= Beginning of Section =

(** [randomNonceFrom] on the 16 bytes that were read. *)
Definition randomNonceFrom (bytes : string + error) : string + error :=
  match bytes with inl b => inl (appendHex "" b) | inr err => inr err end.

(** [readReplayableBody]: the bytes, [None] for no body, and the request, whose body it may have
    read and put back. *)
Definition readReplayableBody (req : outgoing) : (option string + error) * outgoing :=
  match o_Body req, o_GetBody req with
  | None, _ => (inl None, req)
  | Some _, Some (inr err) => (inr err, req)
  | Some _, Some (inl rc) => (match ReadAll rc with inl b => inl (Some b) | inr err => inr err end, req)
  | Some rd, None =>
      if o_ContentLength req <=? 0 then (inr (ErrorText "hmacauth: req.GetBody is nil"), req)
      else match ReadAll rd with
      | inr err => (inr err, set_o_Body (Some (MkReader "" (rd_err rd))) None req)
      | inl b => (inl (Some b), set_o_Body (Some (MkReader b None)) (Some (inl (MkReader b None))) req)
      end
  end.

(** The transport: what it sends, and the request it was given. *)
Record transport : Type := MkTransport {
  t_client : Client;
  t_names : names
}.
Definition NewSigningTransport (client : Client) : transport := MkTransport client default_names.
Definition WithTransportHeaders (clientID timestamp nonce signature : string) (t : transport) : transport :=
  let pick s d := if String.eqb s "" then d else s in
  MkTransport (t_client t) (MkNames (pick clientID (hClient (t_names t))) (pick timestamp (hTs (t_names t)))
    (pick nonce (hNonce (t_names t))) (pick signature (hSig (t_names t)))).

Definition RoundTrip (t : transport) (ts : Z) (nonce : string + error) (req : outgoing) : (outgoing + error) * outgoing :=
  let '(body, req) := readReplayableBody req in
  match body with
  | inr err => (inr err, req)
  | inl body =>
      match nonce with
      | inr err => (inr err, req)
      | inl nonce => (signWithHeaders req (t_client t) body ts nonce (t_names t), req)
      end
  end.

(** [CheckRedirect]: the request of the next hop is signed in place. *)
Definition CheckRedirect (t : transport) (ts : Z) (nonce : string + error) (req : outgoing) : outgoing + error :=
  let '(body, req) := readReplayableBody req in
  match body with
  | inr err => inr err
  | inl body =>
      let req := match body with Some b => set_o_Body (Some (MkReader b None)) (o_GetBody req) req | None => req end in
      match nonce with
      | inr err => inr err
      | inl nonce => signWithHeaders req (t_client t) body ts nonce (t_names t)
      end
  end.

= End of Section =

Your instructions >> In the listing above, find the line containing "Definition readReplayableBody (req" and the line containing "let pick s d", then repeat those two lines and everything between them exactly.

Answer to this task >>
Definition readReplayableBody (req : outgoing) : (option string + error) * outgoing :=
  match o_Body req, o_GetBody req with
  | None, _ => (inl None, req)
  | Some _, Some (inr err) => (inr err, req)
  | Some _, Some (inl rc) => (match ReadAll rc with inl b => inl (Some b) | inr err => inr err end, req)
  | Some rd, None =>
      if o_ContentLength req <=? 0 then (inr (ErrorText "hmacauth: req.GetBody is nil"), req)
      else match ReadAll rd with
      | inr err => (inr err, set_o_Body (Some (MkReader "" (rd_err rd))) None req)
      | inl b => (inl (Some b), set_o_Body (Some (MkReader b None)) (Some (inl (MkReader b None))) req)
      end
  end.

(** The transport: what it sends, and the request it was given. *)
Record transport : Type := MkTransport {
  t_client : Client;
  t_names : names
}.
Definition NewSigningTransport (client : Client) : transport := MkTransport client default_names.
Definition WithTransportHeaders (clientID timestamp nonce signature : string) (t : transport) : transport :=
  let pick s d := if String.eqb s "" then d else s in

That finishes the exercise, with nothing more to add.